Does the description disclose side effects, auth requirements, rate limits, or destructive behavior?

With no annotations provided, the description carries full burden for behavioral disclosure. While 'Create' implies a write/mutation operation, the description doesn't disclose important behavioral aspects: what permissions are required, whether this is idempotent, what happens if the ClusterRole already exists, or any rate limits. The 'Returns' statement is vague ('Status of the creation operation') without specifying format or possible outcomes.

Agents need to know what a tool does to the world before calling it. Descriptions should go beyond structured annotations to explain consequences.

Conciseness4/5

Is the description appropriately sized, front-loaded, and free of redundancy?

The description is appropriately concise with clear sections (purpose, Args, Returns). Each sentence serves a purpose, though the Args section could be more informative. The structure is front-loaded with the main purpose first, followed by parameter and return information.

Shorter descriptions cost fewer tokens and are easier for agents to parse. Every sentence should earn its place.

Completeness2/5

Given the tool's complexity, does the description cover enough for an agent to succeed on first attempt?

For a Kubernetes ClusterRole creation tool with 3 parameters (including a complex 'rules' array), no annotations, and no output schema, the description is insufficient. It doesn't explain the Kubernetes-specific context, doesn't provide examples of policy rules, doesn't mention error conditions, and the return value description is too vague for practical use.

Complex tools with many parameters or behaviors need more documentation. Simple tools need less. This dimension scales expectations accordingly.

Parameters2/5

Does the description clarify parameter syntax, constraints, interactions, or defaults beyond what the schema provides?

Schema description coverage is 0%, so the description must compensate but provides minimal parameter guidance. The Args section lists parameters but offers no semantic context: 'rules: List of policy rules' doesn't explain what policy rules are, their format, or examples. For a Kubernetes ClusterRole creation, the 'rules' parameter is complex and critical but receives only a generic description.

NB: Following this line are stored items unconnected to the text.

(** * PreciseAudio and cue-file editing: a shallow embedding

    This development models two pieces of the synesthesia code base:

    - the [PreciseAudio] player (precise-audio), a state machine over one
      track whose play position is anchored on the clock of a Web Audio
      [AudioContext];
    - the edits of cue files of the composer's
      [data/file-manipulation.ts]: [updateStartTimeForSelectedEvents],
      [updateDurationForSelectedEvents], [deleteSelectedEvents],
      [setLength], [addLayer] and [addLayerItem].

    JavaScript numbers are kept behind a small interface, [JSNumber],
    whose instance is binary64, the numbers the program runs on.  Object
    identity, on which the player's callbacks rely
    ([track === this.track], [this.track?.data?.state !== state]), is
    modelled by identifiers drawn from an allocation counter. *)

From Stdlib Require Import Floats ZArith String Lia.
From stdpp Require Import base option list strings gmap.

Input schemas describe structure but not intent. Descriptions should explain non-obvious parameter relationships and valid value ranges.

Purpose4/5

Does the description clearly state what the tool does and how it differs from similar tools?

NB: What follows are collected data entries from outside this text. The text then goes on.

Lemma split_char_app (cur a b : str) :
  split_from [c] 0 cur (a ++ c :: b) =
    split_from [c] 0 cur a ++ split_from [c] 0 [] b.
Proof.
  revert cur. induction a as [|x a IH]; intros cur.
  - simpl app at 1. rewrite split_char_cons, Ascii.eqb_refl. done.
  - rewrite <- app_comm_cons, !split_char_cons.
    destruct (Ascii.eqb c x); by rewrite IH.
Qed.

Lemma split_char_pieces (cur s t : str) :
  t ∈ split_from [c] 0 cur s → c ∉ cur → c ∉ t.
Proof.
  revert cur. induction s as [|a s IH]; intros cur.
  - simpl. by intros ->%list_elem_of_singleton.
  - rewrite split_char_cons. destruct (Ascii.eqb_spec c a) as [->|Hne].
    + rewrite elem_of_cons. intros [->|Ht] Hc; [done|].
      apply (IH [] Ht). apply not_elem_of_nil.
    + intros Ht Hc. apply (IH _ Ht). rewrite elem_of_app, list_elem_of_singleton.
      naive_solver.
Qed.

Lemma py_split_pieces (s t : str) : t ∈ py_split [c] s → c ∉ t.
Proof. intros Ht. apply (split_char_pieces _ _ _ Ht), not_elem_of_nil. Qed.

Lemma join_split_from (cur s : str) :
  py_join [c] (split_from [c] 0 cur s) = cur ++ s.
Proof.
  revert cur. induction s as [|a s IH]; intros cur.
  - simpl. by rewrite app_nil_r.
  - rewrite split_char_cons. destruct (Ascii.eqb_spec c a) as [->|Hne].
    + pose proof (split_from_nonempty [a] 0 [] s) as Hne.
      specialize (IH []). simpl in *.
      destruct (split_from [a] 0 [] s); [done|]. by rewrite IH.
    + rewrite IH. by rewrite <- app_assoc.
Qed.

Lemma join_py_split (s : str) : py_join [c] (py_split [c] s) = s.
Proof. apply join_split_from. Qed.

(** Fields without the separator are read back as they were joined. *)
Lemma py_split_join (l : list str) :
  l ≠ [] → Forall (λ t, c ∉ t) l → py_split [c] (py_join [c] l) = l.
Proof.
  induction l as [|t l IH]; [done|]. intros _ Hl.
  apply Forall_cons in Hl as [Ht Hl]. destruct l as [|u l].
  - simpl. unfold py_split. by rewrite split_char_free.
  - change (py_join [c] (t :: u :: l)) with (t ++ c :: py_join [c] (u :: l)).
    unfold py_split in *. rewrite split_char_app, IH by done.
    by rewrite split_char_free.
Qed.

Lemma py_join_chars (l : list str) (a : ascii) :
  a ∈ py_join [c] l → a = c ∨ ∃ t, t ∈ l ∧ a ∈ t.
Proof.
  induction l as [|t l IH]; simpl; [by intros []%elem_of_nil|].
  destruct l as [|u l].
  - intros ?. right. exists t. split; [by left|done].
  - rewrite elem_of_app, elem_of_cons. intros [?|[->|Hin]].
    + right. exists t. split; [by left|done].
    + by left.
    + destruct (IH Hin) as [?|(t' & ? & ?)]; [by left|].
      right. exists t'. split; [by right|done].
Qed.

End SplitChar.

Lemma before_first_part (sep s : str) :
  sep ≠ [] → part_before sep s (before_first sep s).
Proof.
  intros Hsep. induction s as [|c s IH]; simpl.
  - left. split; [done|]. intros q r E. symmetry in E.
    apply app_eq_nil in E as [_ [E _]%app_eq_nil]. done.
  - destruct (starts_with sep (c :: s)) eqn:E.
    + apply starts_with_spec in E as [r E]. right. exists r.
      split; [done|]. intros; simpl; lia.
    + assert (Hq : ∀ q r', c :: s = q ++ sep ++ r' →
                ∃ q', q = c :: q' ∧ s = q' ++ sep ++ r').
      { intros [|c' q'] r' E'.
        - assert (starts_with sep (c :: s) = true) as E2
            by (apply starts_with_spec; eauto). congruence.
        - simpl in E'. injection E' as -> ->. eauto. }
      destruct IH as [[E1 Hno]|(r & E1 & Hmin)].
      * left. rewrite E1. split; [done|].
        intros q r' E'. destruct (Hq _ _ E') as (q' & -> & E2).
        by destruct (Hno q' r').
      * right. exists r. split; [by rewrite <- app_comm_cons, <- E1|].
        intros q r' E'. destruct (Hq _ _ E') as (q' & -> & E2).
        specialize (Hmin _ _ E2). simpl. lia.
Qed.

Lemma part_before_unique (sep s p : str) :
  part_before sep s p → p = before_first sep s.
Proof.
  intros [[-> Hno]|(r & E & Hmin)].
  - by rewrite before_first_none.
  - symmetry. by apply (before_first_occurrence sep s p r).
Qed.

Lemma part_before_iff (sep s p : str) :
  sep ≠ [] → part_before sep s p ↔ p = before_first sep s.
Proof.
  intros Hsep. split; [apply part_before_unique|].
  intros ->. by apply before_first_part.
Qed.

(** ** Exceptions *)

Lemma bind_ok {A B} (m : result A) (f : A → result B) (b : B) :
  m ≫= f = Ok b ↔ ∃ a, m = Ok a ∧ f a = Ok b.
Proof. destruct m; simpl; naive_solver. Qed.

Lemma fmap_ok {A B} (m : result A) (f : A → B) (b : B) :
  f <$> m = Ok b ↔ ∃ a, m = Ok a ∧ b = f a.
Proof. destruct m; simpl; naive_solver. Qed.

Lemma mapM_ok {A B} (f : A → result B) (l : list A) (k : list B) :
  mapM f l = Ok k ↔ Forall2 (λ x y, f x = Ok y) l k.
Proof.
  revert k. induction l as [|x l IH]; intros k; simpl.
  - split; [intros [= <-]; constructor|by intros ->%Forall2_nil_inv_l].
  - split.
    + intros (y & Hy & (k' & Hk' & [= <-])%bind_ok)%bind_ok.
      constructor; [done|]. by apply IH.
    + intros (y & k' & Hy & Hk' & ->)%Forall2_cons_inv_l.
      rewrite Hy. simpl. apply IH in Hk'. by rewrite Hk'.
Qed.

Lemma mapM_total {A B} (f : A → result B) (l : list A) :
  (∀ x, x ∈ l → ∃ y, f x = Ok y) → ∃ k, mapM f l = Ok k.
Proof.
  induction l as [|x l IH]; intros Hf; simpl; [by eauto|].
  destruct (Hf x) as [y ->]; [by left|].
  destruct IH as [k ->]; [intros; apply Hf; by right|]. simpl. eauto.
Qed.

(** ** The script *)

Section Verification.
Context {N : PyNum} (ord : SetOrder).

Implicit Types (line field name sid gid s : str) (lines : list str).

(** *** Sample names *)

Lemma sample_id_before_first name :
  sample_id name = before_first (lit "_peak_") (before_first (lit ".") name).
Proof. unfold sample_id. by rewrite !py_split_hd. Qed.

Lemma sample_id_derived name s : derived_from name s ↔ s = sample_id name.
Proof.
  rewrite sample_id_before_first. unfold derived_from. split.
  - intros (t & Ht & Hs). apply part_before_unique in Ht as ->.
    by apply part_before_unique in Hs.
  - intros ->. eexists. split; by apply before_first_part.
Qed.

Lemma line_names_ok line :
  (5 < length (line_fields line))%nat →
  ∃ names, line_names line = Ok names ∧ ∀ name, name ∈ names ↔ source_of line name.
Proof.
  intros Hlen. unfold line_names, index, source_of.
  destruct (line_fields line !! 5%nat) as [field|] eqn:E.
  - exists (py_split (lit ",") field). split; [done|]. naive_solver.
  - apply lookup_ge_None in E. lia.
Qed.

Lemma line_names_raise line :
  ¬ (5 < length (line_fields line))%nat → line_names line = Raise IndexError.
Proof.
  intros Hlen. unfold line_names, index.
  destruct (line_fields line !! 5%nat) eqn:E; [|done].
  apply lookup_lt_Some in E. lia.
Qed.

Lemma collect_from (acc : gset str) lines :
  Forall (λ line, 5 < length (line_fields line))%nat lines →
  ∃ all, for_each collect_step acc lines = Ok all ∧
    ∀ s, s ∈ all ↔
      s ∈ acc ∨ ∃ line name, line ∈ lines ∧ source_of line name ∧ s = sample_id name.
Proof.
  intros Hlines. revert acc.
  induction Hlines as [|line lines Hlen _ IH]; intros acc; simpl.
  - exists acc. split; [done|]. intros s. split; [by left|].
    intros [?|(? & ? & []%elem_of_nil & _)]. done.
  - destruct (line_names_ok line Hlen) as (names & E & Hnames).
    assert (collect_step acc line
            = Ok (acc ∪ list_to_set (sample_id <$> names))) as ->
      by (unfold collect_step; by rewrite E).
    simpl.
    destruct (IH (acc ∪ list_to_set (sample_id <$> names))) as (all & -> & Hall).
    exists all. split; [done|]. intros s. rewrite Hall.
    rewrite elem_of_union, elem_of_list_to_set, list_elem_of_fmap.
    split.
    + intros [[?|(name & -> & Hn)]|(l & name & ? & ? & ->)].
      * by left.
      * right. exists line, name. rewrite <- Hnames. split; [by left|done].
      * right. exists l, name. split; [by right|done].
    + intros [?|(l & name & [->|?]%elem_of_cons & Hsrc & ->)].
      * left. by left.
      * left. right. exists name. by rewrite Hnames.
      * right. by exists l, name.
Qed.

The description clearly states 'Create a ClusterRole in the cluster' which is a specific verb+resource combination. It distinguishes from siblings like clusterrole_get, clusterrole_list, and clusterrole_delete by specifying the creation action. However, it doesn't explicitly differentiate from role_create (which creates Role objects instead of ClusterRole objects).

Agents choose between tools based on descriptions. A clear purpose with a specific verb and resource helps agents select the right tool.

Usage Guidelines2/5

Does the description explain when to use this tool, when not to, or what alternatives exist?

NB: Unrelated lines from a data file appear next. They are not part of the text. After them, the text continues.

(** * Brian's Brain: a shallow embedding of [briansbrain.c]

    The automaton lives in [int world[MAX_X][MAX_Y]].  The C functions
    [randint], [weighted_randint], [count_neighbours], [apply_rules],
    [populate], [print_world], [draw_world_rects] and the loop of [main]
    are translated below as executable Rocq functions:

    - a C [int] is a [Z]; signed additions are checked against the range
      of [int] (overflow is undefined behaviour, here [None]);
    - the array is a list of [MAX_X] columns of [MAX_Y] cells, read and
      written through [world_get] and [world_set], which answer [None]
      outside the array;
    - [for] loops are folds over the range of the loop variable, in the
      option monad, threading the mutated array (and, in [populate], the
      hidden state of [rand()]) through the iterations;
    - what is written to standard output is a list of characters, and the
      calls to the SDL library are recorded in the order they are made;
      the events the library reports are an input of the main loop. *)

From Stdlib Require Import ZArith Lia Bool Ascii.
From stdpp Require Import base option list list_numbers.

Local Open Scope Z_scope.

(** ** Constants of the source *)

Definition MAX_X : Z := 300.
Definition MAX_Y : Z := 300.
Definition DENSITY : Z := 7.

(** [enum {READY, REFRACTORY, FIRING}] *)
Definition READY : Z := 0.
Definition REFRACTORY : Z := 1.
Definition FIRING : Z := 2.

(** ** Machine integers *)

Definition INT_MIN : Z := -2147483648.
Definition INT_MAX : Z := 2147483647.

(** Signed addition on [int]: defined only when the sum is representable. *)
Definition int_add (a b : Z) : option Z :=
  let r := a + b in
  if (INT_MIN <=? r) && (r <=? INT_MAX) then Some r else None.

(** ** The world array *)

Abbreviation world := (list (list Z)).

(** [world[x][y]] as an rvalue. *)
Definition world_get (w : world) (x y : Z) : option Z :=
  if (0 <=? x) && (0 <=? y) then
    col ← w !! Z.to_nat x; col !! Z.to_nat y
  else None.

(** [world[x][y] = v]. *)
Definition world_set (w : world) (x y v : Z) : option world :=
  if (0 <=? x) && (0 <=? y) then
    col ← w !! Z.to_nat x;
    _ ← col !! Z.to_nat y;
    Some (<[Z.to_nat x := <[Z.to_nat y := v]> col]> w)
  else None.

(** The shape of an [int [MAX_X][MAX_Y]]. *)
Definition well_formed (w : world) : bool :=
  (Z.of_nat (length w) =? MAX_X)
  && forallb (λ col, Z.of_nat (length col) =? MAX_Y) w.

(** ** Loops *)

Fixpoint for_each {St : Type} (l : list Z) (body : Z → St → option St) (s : St)
  : option St :=
  match l with
  | [] => Some s
  | i :: rest => s' ← body i s; for_each rest body s'
  end.

(** [for (i = lo; i < hi; i++) body] *)
Definition for_range {St : Type} (lo hi : Z) (body : Z → St → option St) (s : St)
  : option St :=
  for_each (seqZ lo (hi - lo)) body s.

(** ** The random source

    [rand()] keeps a hidden state.  It is modelled by the sequence of the
    values it is going to return and the number of calls made so far. *)

Record rng : Type := { draws : nat → Z; pos : nat }.

Definition rand (g : rng) : Z * rng :=
  (draws g (pos g), {| draws := draws g; pos := S (pos g) |}).

(** ** The functions of the source *)

(** [weighted_randint]: 1 when the last digit of a fresh draw exceeds
    [true_weight], else 0.  C's [%] truncates, as [Z.rem] does. *)
Definition weighted_randint (true_weight : Z) (g : rng) : Z * rng :=
  let '(r, g') := rand g in
  let choice := Z.rem r 10 in
  (if true_weight <? choice then 1 else 0, g').

(** [count_neighbours]: [y] and [x] run over -1, 0, 1, the centre of the
    block included; the guard is tested on [cx], [cy], the cell is read
    at [x_pos + x], [y_pos + y]; [count] starts at 0. *)
Definition count_neighbours (world : world) (x_pos y_pos : Z) : option Z :=
  for_range (-1) 2 (λ y count,
    for_range (-1) 2 (λ x count,
      cx ← int_add x_pos x;
      cy ← int_add y_pos y;
      if ((0 <=? cx) && (cx <? MAX_X)) && ((0 <=? cy) && (cy <? MAX_Y)) then
        ix ← int_add x_pos x;
        iy ← int_add y_pos y;
        cell ← world_get world ix iy;
        if cell =? FIRING then int_add count 1 else Some count
      else Some count) count) 0.

(** [apply_rules]: [temp] is the copy made by [memcpy]; cells are read
    from [temp] and written to [world].  As in the source, [y] runs up to
    [MAX_X] and [x] up to [MAX_Y], and a [READY] cell whose count is not 2
    is not written. *)
Definition apply_rules (world0 : world) : option world :=
  let temp := world0 in
  for_range 0 MAX_X (λ y world,
    for_range 0 MAX_Y (λ x world,
      cell ← world_get temp x y;
      if cell =? READY then
        neighbours ← count_neighbours temp x y;
        if neighbours =? 2 then world_set world x y FIRING else Some world
      else if cell =? FIRING then world_set world x y REFRACTORY
      else world_set world x y READY) world) world0.

(** [populate]: the parameter [rand] hides the library function inside
    the body, as in the source.  When [rand] is 1 and [r] is not 1 the
    cell is not written. *)
Definition populate (world0 : world) (rand : Z) (g0 : rng)
  : option (world * rng) :=
  for_range 0 MAX_X (λ y s,
    for_range 0 MAX_Y (λ x '(world, g),
      if rand =? 1 then
        let '(r, g') := weighted_randint DENSITY g in
        if r =? 1 then
          world' ← world_set world x y FIRING; Some (world', g')
        else Some (world, g')
      else
        world' ← world_set world x y READY; Some (world', g)) s) (world0, g0).

(** The simulation part of [main]: seeding, then [n] times [apply_rules]. *)
Fixpoint generations (n : nat) (w : world) : option world :=
  match n with
  | O => Some w
  | S n' => w' ← apply_rules w; generations n' w'
  end.

Definition run (world0 : world) (rand : Z) (g0 : rng) (n : nat)
  : option world :=
  '(w, _) ← populate world0 rand g0; generations n w.

(** ** Vocabulary of the statements *)

(** The guard of [count_neighbours]: the position is inside the array. *)
Definition in_bounds (x y : Z) : bool :=
  ((0 <=? x) && (x <? MAX_X)) && ((0 <=? y) && (y <? MAX_Y)).

(** 1 when the position is inside the array and holds [FIRING], else 0. *)
Definition firing_at (w : world) (p : Z * Z) : Z :=
  if in_bounds p.1 p.2 then
    match world_get w p.1 p.2 with
    | Some cell => if cell =? FIRING then 1 else 0
    | None => 0
    end
  else 0.

Definition tally (w : world) (l : list (Z * Z)) : Z :=
  foldr (λ p acc, firing_at w p + acc) 0 l.

(** The nine positions of the 3x3 block, in the order the loops visit them. *)
Definition block (x y : Z) : list (Z * Z) :=
  [ (x + -1, y + -1); (x + 0, y + -1); (x + 1, y + -1);
    (x + -1, y + 0);  (x + 0, y + 0);  (x + 1, y + 0);
    (x + -1, y + 1);  (x + 0, y + 1);  (x + 1, y + 1) ].

(** The Moore neighbourhood: the eight surrounding offsets, centre left out. *)
Definition moore_offsets : list (Z * Z) :=
  [ (-1, -1); (0, -1); (1, -1); (-1, 0); (1, 0); (-1, 1); (0, 1); (1, 1) ].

The description provides no guidance on when to use this tool versus alternatives. It doesn't mention when to use clusterrole_create versus role_create (for namespace-scoped roles), or when to use this versus modifying existing ClusterRoles. There's also no mention of prerequisites like required permissions or cluster context setup.

Agents often have multiple tools that could apply. Explicit usage guidance like "use X instead of Y when Z" prevents misuse.